Riders to the Sea is one of the best one-act plays in which tragic vision of life has been depicted by J. M. Synge well. A proper analysis will show that as a dramatist Synge has given an accurate picture of the habits and beliefs of the poor sea-faring people in the islands of Ireland.
The scene of the play, Riders to the Sea has been laid in an island off the west of Ireland. This island is one of a group known as the Aran Islands. Once while Synge was staying in Paris, Yeats advised him to go to the Aran Islands and study the lives and habits of the natives there. Yeats told him that he could make a valuable contribution to literature by depicting the manner, habits, and beliefs of the natives of those islands. In accordance with the advice given to him by W. B Yeats, he paid several visits to the three islands farming the group called the Aran islands and stayed there for some time on each of his visits. He had acquired first-hand knowledge of these islands and of their inhabitants. Accordingly, the few plays written by Synge which have made him famous have the lives and beliefs of the natives of the Aran Islands s their background – and Riders to the Sea is more conspicuous in this respect than the other plays.
Riders to the Sea deals with the fortunes or misfortunes of Maurya’s family living close to the seashore on one of the Aran Islands. The members of this family symbolize the whole community of this island. These people are half – fisherman and half – peasants. As we go through this play, it becomes clear to us that these people depend for their livelihood partly on farming, partly on fishing and partly on selling their produce and animals on the mainland whether they must go regardless of the dangers of the sea and storm. It is clearly evident when Bartley is found to be leaving home for the mainland and giving some necessary directions to his sisters to perform in spite of the rough weather. All this he does shows the kinds of occupations the people of this island pursue to earn their living.

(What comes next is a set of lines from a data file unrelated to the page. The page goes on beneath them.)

(** The running task runs code, its own or the kernel's, or is interrupted.  Code
    may do anything to the state but write on the stacks of other tasks, change
    their entries in the task table, or move its own kernel stack or the TSS; it
    may add entries, with stacks of their own.  A system call, which writes to
    addresses the caller chose, is taken to leave the other stacks alone. *)
Inductive context_step : cpu * kernel -> cpu * kernel -> Prop :=
  | code_step c k c' k' :
      cpu_ok c' -> running k' = running k -> sched_inv (k_sched k') -> scheduler_ready (k_sched k') = true ->
      count (k_sched k) <= count (k_sched k') ->
      (forall j, 0 <= j < count (k_sched k) -> j <> running k -> get_task (k_sched k') j = get_task (k_sched k) j) ->
      kernel_stack_top (get_task (k_sched k') (running k)) = kernel_stack_top (get_task (k_sched k) (running k)) ->
      k_gdt k' = k_gdt k -> stacks_inv (k_sched k') ->
      stacks_kept (running k) (ram (k_machine k)) (ram (k_machine k')) ->
      context_step (c, k) (c', k')
  | interrupt_step c k v err k1 sp esp' k' :
      0 <= v < 256 -> 0 <= err < 2 ^ 32 -> cpu_ok c -> placed k c ->
      interrupted k c v err = (k1, sp) -> isr_handler table k1 sp = Some (esp', k') ->
      (v = 128 -> stacks_kept (running k) (ram (k_machine k1)) (ram (k_machine k'))) ->
      context_step (c, k) (isr_exit (ram (k_machine k')) esp', k').

(** One interrupt: in, [isr_handler], and out again with whatever it returned. *)
Definition trap (k : kernel) (c : cpu) (v err : Z) : option (cpu * kernel) :=
  let '(k1, sp) := interrupted k c v err in
  '(esp', k') ← isr_handler table k1 sp;
  Some (isr_exit (ram (k_machine k')) esp', k').

(** [task_yield]: INT 0x81, from the registers [c]. *)
Definition task_yield (k : kernel) (c : cpu) : option (cpu * kernel) := trap k c 129 0.

(** Task [i] does not run until the last state, in which it has the processor. *)
Inductive until_running (i : Z) : cpu * kernel -> cpu * kernel -> Prop :=
  | until_now st : running st.2 = i -> until_running i st st
  | until_step st st1 st2 :
      running st.2 <> i -> context_step st st1 -> until_running i st1 st2 -> until_running i st st2.

(** Task [i] has been switched away from with the registers [c] and the memory [m0]. *)
Definition waiting (k : kernel) (i : Z) (c : cpu) (m0 : memory) : Prop :=
  let esp := t_esp (get_task (k_sched k) i) in
  tasks_ok k /\ 0 <= i < count (k_sched k) /\
  on_stack i esp (frame_size c) /\ stack_kept i m0 (ram (k_machine k)) /\ isr_exit m0 esp = c.

Lemma stack_kept_trans i m1 m2 m3 : stack_kept i m1 m2 -> stack_kept i m2 m3 -> stack_kept i m1 m3.
Proof. intros H12 H23 r Hr x Hx. rewrite (H23 r Hr) by done. by apply (H12 r Hr). Qed.

Lemma stacks_kept_one i j m m' : stacks_kept i m m' -> 0 <= j < MAX_TASKS -> j <> i -> stack_kept j m m'.
Proof. intros Hk Hj Hne r Hr. by apply (Hk j r). Qed.

Lemma exit_kept i m m' sp c : stack_kept i m m' -> on_stack i sp (frame_size c) -> isr_exit m sp = c -> isr_exit m' sp = c.
Proof.
  intros Hk (r & Hr & H1 & H2) E. apply (isr_exit_ext m); [done|]. intros x Hx. apply (Hk r Hr). lia.
Qed.

(** The stacks of different tasks do not overlap. *)
Context (Hstack : forall i j r q, 0 <= i < MAX_TASKS -> 0 <= j < MAX_TASKS -> i <> j -> In r (stacks i) -> In q (stacks j) ->
  r.1 + r.2 <= q.1 \/ q.1 + q.2 <= r.1).

(** What an interrupt leaves for the dispatcher: a frame on the stack of the running
    task.  In ring 3 the TSS decides where it is. *)
Lemma interrupted_ok k c v err k1 sp :
  0 <= v < 256 -> 0 <= err < 2 ^ 32 -> cpu_ok c -> tasks_ok k -> placed k c ->
  interrupted k c v err = (k1, sp) ->
  k_sched k1 = k_sched k /\ k_gdt k1 = k_gdt k /\ f_int_no (frame_of k1 sp) = v /\ isr_exit (ram (k_machine k1)) sp = c /\
  on_stack (running k) sp (frame_size c) /\ stacks_kept (running k) (ram (k_machine k)) (ram (k_machine k1)).
Proof.
  intros Hv He Hc [Hs _ Ht Hst] Hp E. pose proof (inv_count _ Hs) as Hcnt. pose proof (inv_current _ Hs) as Hcur.
  set (base := entry_stack (esp0 (tss (k_gdt k))) c).
  assert (Hb : frame_size c <= base < 2 ^ 32 /\ on_stack (running k) (base - frame_size c) (frame_size c)).
  { unfold placed in Hp. unfold base, entry_stack, frame_size. destruct (user_mode c); [|done].
    rewrite (Ht Hp). by apply Hst. }
  destruct Hb as [Hb (q & Hq & Hon)]. unfold interrupted in E.
  pose proof (isr_entry_frame (ram (k_machine k)) (esp0 (tss (k_gdt k))) v err c Hc Hv He Hb) as Hf.
  destruct (isr_entry _ _ _ _ _) as [m sp1]. injection E as <- <-. destruct Hf as (Esp & Ho & Ei & _ & Ex & _). fold base in Esp, Ho.
  do 4 (split; [done|]). split; [exists q; split; [done|]; lia|]. intros j r Hj Hne Hrj x Hx. apply Ho.
  destruct (Hstack j (running k) r q Hj ltac:(lia) Hne Hrj Hq); lia.
Qed.

(** A whole interrupt: the task that had the processor has kept it, with the
    registers in its frame, or has been switched away from; in both cases the TSS
    is that of the task that runs now. *)
Lemma interrupt_sched k k1 sp esp' k' v :
  tasks_ok k -> k_sched k1 = k_sched k -> k_gdt k1 = k_gdt k -> f_int_no (frame_of k1 sp) = v -> v < 256 ->
  isr_handler table k1 sp = Some (esp', k') ->
  tasks_ok k' /\ count (k_sched k') = count (k_sched k) /\
  (v <> 128 -> k_machine k' = k_machine k1) /\
  (forall i, 0 <= i < MAX_TASKS -> i <> running k -> t_esp (get_task (k_sched k') i) = t_esp (get_task (k_sched k) i)) /\
  if running k' =? running k then esp' = sp
  else esp' = t_esp (get_task (k_sched k) (running k')) /\ t_esp (get_task (k_sched k') (running k)) = sp.
Proof.
  intros [Hi Hr Ht Hst] Es Eg Ev Hv Hisr.
  destruct (isr_handler_sched polls w0 s0 Hs0 Hl0 k1 sp esp' k') as (s1 & Ha & Esch & Hm); [rewrite Ev; unfold IDT_ENTRIES; lia|done|].
  rewrite Ev in Hm. rewrite Es in Ha. destruct (asked_inv _ _ Ha Hi Hr) as (I1 & R1 & C1 & N1 & G1).
  pose proof (schedule_esp s1 (k_gdt k1) sp I1 R1) as Hs. pose proof (schedule_kst s1 (k_gdt k1) sp) as Hkst.
  rewrite Esch in Hs, Hkst. rewrite C1, N1, G1 in Hs.
  destruct Hs as (I' & R' & N' & Ho & Hesp).
  assert (Hkst' : forall i, kernel_stack_top (get_task (k_sched k') i) = kernel_stack_top (get_task (k_sched k) i)).
  { intros i. by rewrite Hkst, G1. }
  split; [split; [done|done| |]|split; [done|split; [done|split]]].
  - unfold tss_inv. rewrite Hkst'. destruct (Z.eqb_spec (running k') (running k)) as [E|E].
    + destruct Hesp as [_ ->]. rewrite Eg, E. exact Ht.
    + apply Hesp.
  - intros i Hir. rewrite Hkst'. apply Hst. lia.
  - intros i Hir Hne. by rewrite Ho, G1.
  - destruct (_ =? _); [apply Hesp|]. destruct Hesp as (H1 & H2 & _). done.
Qed.

(** A waiting task waits on with its registers and stacks, or gets them back. *)
Lemma waiting_step i c m0 st st' :
  context_step st st' -> running st.2 <> i -> waiting st.2 i c m0 ->
  if running st'.2 =? i then st'.1 = c /\ stack_kept i m0 (ram (k_machine st'.2)) /\ tasks_ok st'.2 else waiting st'.2 i c m0.
Proof.
  intros Hstep Hne (Hok & Hin & Hst & Hk0 & Hx). pose proof Hok as [Hi Hr Ht Hss].
  pose proof (inv_count _ Hi) as Hcnt. pose proof (inv_current _ Hi) as Hcur.
  destruct Hstep as [c1 k c' k' Hc' Er Hi' Hr' Hcnt' Hg Hkst Egd Hss' Hk|c1 k v err k1 sp esp' k' Hv He Hc Hp E Hisr Hcall]; cbn [fst snd] in *.
  - rewrite Er. destruct (Z.eqb_spec (running k) i); [done|]. unfold waiting. rewrite Hg by (done || lia).
    split; [split; [done|done| |done]|split; [lia|split; [done|split; [|done]]]].
    + unfold tss_inv. rewrite Er, Hkst, Egd. exact Ht.
    + eapply stack_kept_trans; [exact Hk0|]. apply (stacks_kept_one _ _ _ _ Hk); [lia|done].
  - destruct (interrupted_ok k c1 v err k1 sp Hv He Hc Hok Hp E) as (Es & Eg & Ev & _ & _ & Hk1).
    destruct (interrupt_sched k k1 sp esp' k' v Hok Es Eg Ev ltac:(lia) Hisr) as (Hok' & N' & Hm & Ho & Hesp).
    assert (Hk' : stack_kept i m0 (ram (k_machine k'))).
    { eapply stack_kept_trans; [exact Hk0|]. eapply stack_kept_trans; [apply (stacks_kept_one _ _ _ _ Hk1); [lia|done]|].
      apply (stacks_kept_one (running k)); [|lia|done]. destruct (Z.eq_dec v 128); [by apply Hcall|]. by rewrite Hm. }
    destruct (Z.eqb_spec (running k') i) as [<-|Hne'].
    + split; [|by split]. destruct (Z.eqb_spec (running k') (running k)); [done|]. destruct Hesp as [-> _].
      by apply (exit_kept (running k') m0).
    + unfold waiting. rewrite (Ho i) by (done || lia). split; [done|]. split; [lia|done].
Qed.

Lemma until_running_ok i c m0 st st' :
  until_running i st st' -> running st.2 <> i -> waiting st.2 i c m0 ->
  st'.1 = c /\ stack_kept i m0 (ram (k_machine st'.2)) /\ tasks_ok st'.2.
Proof.
  induction 1 as [st Hn|st st1 st2 Hn Hstep Hu IH]; intros Hne Hw; [done|].
  pose proof (waiting_step i c m0 st st1 Hstep Hne Hw) as Hs. destruct (Z.eqb_spec (running st1.2) i) as [E|E].
  - inversion Hu; subst; done.
  - by apply IH.
Qed.

(** C9: context switches are transparent.  The running task, with registers [c], is
    interrupted at any instruction (by the clock, the keyboard, another device or
    INT 0x81; in ring 0 with its stack pointer on its own stack, or in ring 3 in a
    task with a kernel stack, where the TSS decides where the frame goes).  Whatever
    then happens, including any number of other tasks running arbitrary code that
    stays off the other tasks' stacks, system calls that do, and further interrupts,
    when it has the processor again every register is as it was and so is every byte
    of its stacks.  The frame of the interrupt lands on a stack of the task itself,
    and in the last state the TSS points to the task's kernel stack again (if it has
    one): the scheduler moves it at every switch, so that the same holds of its next
    interrupt. *)
Theorem context_switch_correct k c v err k1 sp esp' k' c2 k2
  (Hok : tasks_ok k) (Hv : 32 <= v < 256) (Hnv : v <> 128) (He : 0 <= err < 2 ^ 32) (Hc : cpu_ok c) (Hp : placed k c)
  (E : interrupted k c v err = (k1, sp)) (Hisr : isr_handler table k1 sp = Some (esp', k'))
  (Hu : until_running (running k) (isr_exit (ram (k_machine k')) esp', k') (c2, k2)) :
  c2 = c /\ stack_kept (running k) (ram (k_machine k1)) (ram (k_machine k2)) /\
  on_stack (running k) sp (frame_size c) /\ tasks_ok k2.
Proof.
  destruct (interrupted_ok k c v err k1 sp ltac:(lia) He Hc Hok Hp E) as (Es & Eg & Ev & Ex & Hon & _).
  destruct (interrupt_sched k k1 sp esp' k' v Hok Es Eg Ev ltac:(lia) Hisr) as (Hok' & N' & Hm & Ho & Hesp).
  pose proof (inv_current _ (to_sched _ Hok)) as Hcur.
  specialize (Hm Hnv). destruct (Z.eqb_spec (running k') (running k)) as [En|En].
  - inversion Hu; subst; [|done]. by rewrite Hm.
  - destruct Hesp as [_ Hesp]. rewrite <- Hm.
    destruct (until_running_ok _ c (ram (k_machine k')) _ _ Hu) as (H1 & H2 & H3); [done| |done].
    unfold waiting. cbn [snd]. rewrite Hesp, N', Hm. by repeat (split; [done|]).
Qed.
End switching.

(** ** An instance: a kernel task, a task of ring 3, and the clock *)

Definition demo_stacks (i : Z) : list (Z * Z) :=
  if i =? 0 then [(0x10000, 0x1000)] else if i =? 1 then [(0x20000, 0x1000); (0x30000, 0x1000)] else [].
(** Task 0 in ring 0, task 1 in ring 3. *)
Definition demo_cpu (i : Z) : cpu :=
  if i =? 0 then
    Cpu 100 200 3 4 5 6 7 0x10F00 0x101000 0x202 GDT_KERNEL_CODE_SEL GDT_KERNEL_DATA_SEL
      GDT_KERNEL_DATA_SEL GDT_KERNEL_DATA_SEL GDT_KERNEL_DATA_SEL GDT_KERNEL_DATA_SEL
  else
    Cpu 101 201 3 4 5 6 7 0x30F00 0x102000 0x202 GDT_USER_CODE_SEL GDT_USER_DATA_SEL
      GDT_USER_DATA_SEL GDT_USER_DATA_SEL GDT_USER_DATA_SEL GDT_USER_DATA_SEL.
Definition demo_two : kernel :=
  let '(m, sp) := isr_entry ∅ 0x21000 32 0 (demo_cpu 1) in
  Kernel (Machine m []) (Io [] []) 7 demo_kbd
    (put_task (set_count demo_sched 2) 1 (Task 1 sp 0x20000 0x30000 0x21000 TASK_READY "t" true)) gdt_boot demo_heap.2.
(** The clock interrupts task [i]: its frame, and the state after the handler. *)
Definition demo_in (k : kernel) (i : Z) : kernel * Z := interrupted k (demo_cpu i) 32 0.
Definition demo_out (k : kernel) (i : Z) : Z * kernel :=
  default (0, k) (isr_handler (all_handlers 0 [] (Machine ∅ []) demo_idt) (demo_in k i).1 (demo_in k i).2).
Definition demo_first : kernel := (demo_out demo_two 0).2.
Definition demo_second : kernel := (demo_out demo_first 1).2.

Lemma demo_cpu_ok i : cpu_ok (demo_cpu i).
Proof.
  unfold demo_cpu, GDT_KERNEL_CODE_SEL, GDT_KERNEL_DATA_SEL, GDT_USER_CODE_SEL, GDT_USER_DATA_SEL.
  destruct (i =? 0); (split; [| |by repeat split|done]); repeat (constructor; [cbn; lia|]); constructor.
Qed.

Lemma demo_stacks_apart i j r q :
  0 <= i < MAX_TASKS -> 0 <= j < MAX_TASKS -> i <> j -> In r (demo_stacks i) -> In q (demo_stacks j) ->
  r.1 + r.2 <= q.1 \/ q.1 + q.2 <= r.1.
Proof.
  intros Hi Hj Hne. unfold demo_stacks.
  destruct (Z.eqb_spec i 0), (Z.eqb_spec i 1), (Z.eqb_spec j 0), (Z.eqb_spec j 1); try lia; cbn [In]; intros Hr Hq;
    repeat match goal with H : _ \/ _ |- _ => destruct H as [H|H] | H : _ = _ |- _ => subst; cbn [fst snd] end; done || lia.
Qed.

Besides when somebody dies the male members of the family make a coffin and if there are no male members, neighbors are requested to do the job. Thus when the play opens we learn that some new wooden boards have already been acquired by Maurya for a coffin for the burial of Michael in case Michael’s dead body is washed ashore. Subsequently, the same boards serve the purpose for a coffin to be made for the burial of Bartley’s dead body. As there is now no male members in Maurya’s family, Cathleen asks one of the men in the small gathering of sympathizers and mourners to come next morning and to make a coffin with the help of another.
The people of this island are Roman Catholic Christians. In the very opening dialogue, we hear of a young priest who has sent a bundle of clothing and a message of comfort to the family through one of its members. According to the young priest, the dead body of Michael has received dear burial and god would certainly listen to Maurya’s prayers and would not deprive her of her last surviving son. This message should certainly offer some consolation to Maurya but in reality, it does not serve the purpose. Maurya’s response to this message is that the young priest knows nothing of the doings of the sea. It is curious also that the young priest does not appear before as at any point in the course of the play. Thus, the hold of the Christian faith on the people of this island is not very strong.
The pagan superstitions current among the people of this island. This fact is confirmed by the pagan beliefs of the Maurya’s family. Maurya tells her daughters that she has seen Michael riding the grey pony behind Bartley who was riding the red mare. This means that Maurya has seen Michael’s ghost. Maurya and her two daughters take this as an evil omen and they are all frightened. The matter does not end here. Maurya makes use of holy water which could be the water well blessed by a Christian priest but which actually seems to be some magical water, the kind which pagans used to believe.
The fatalistic attitude of these people also partly contradicts the Christian religion which they profess in theory. As Bartley leaves the house, Maurya laments that by nightfall she will have no son left in this world. She does not talk of the nest world or of the immortality of the soul. At the end of the play when she expresses her acceptance of her sad fate, she does not make any reference to the consolations which Christianity offers. Says she: “No man at all can be living forever, and we must be satisfied.” This is an attitude of stoic resignation, not one of Christian hope, immortality or salvation.
To conclude, it might be said that the beliefs of these people contribute to the tragic atmosphere of the play.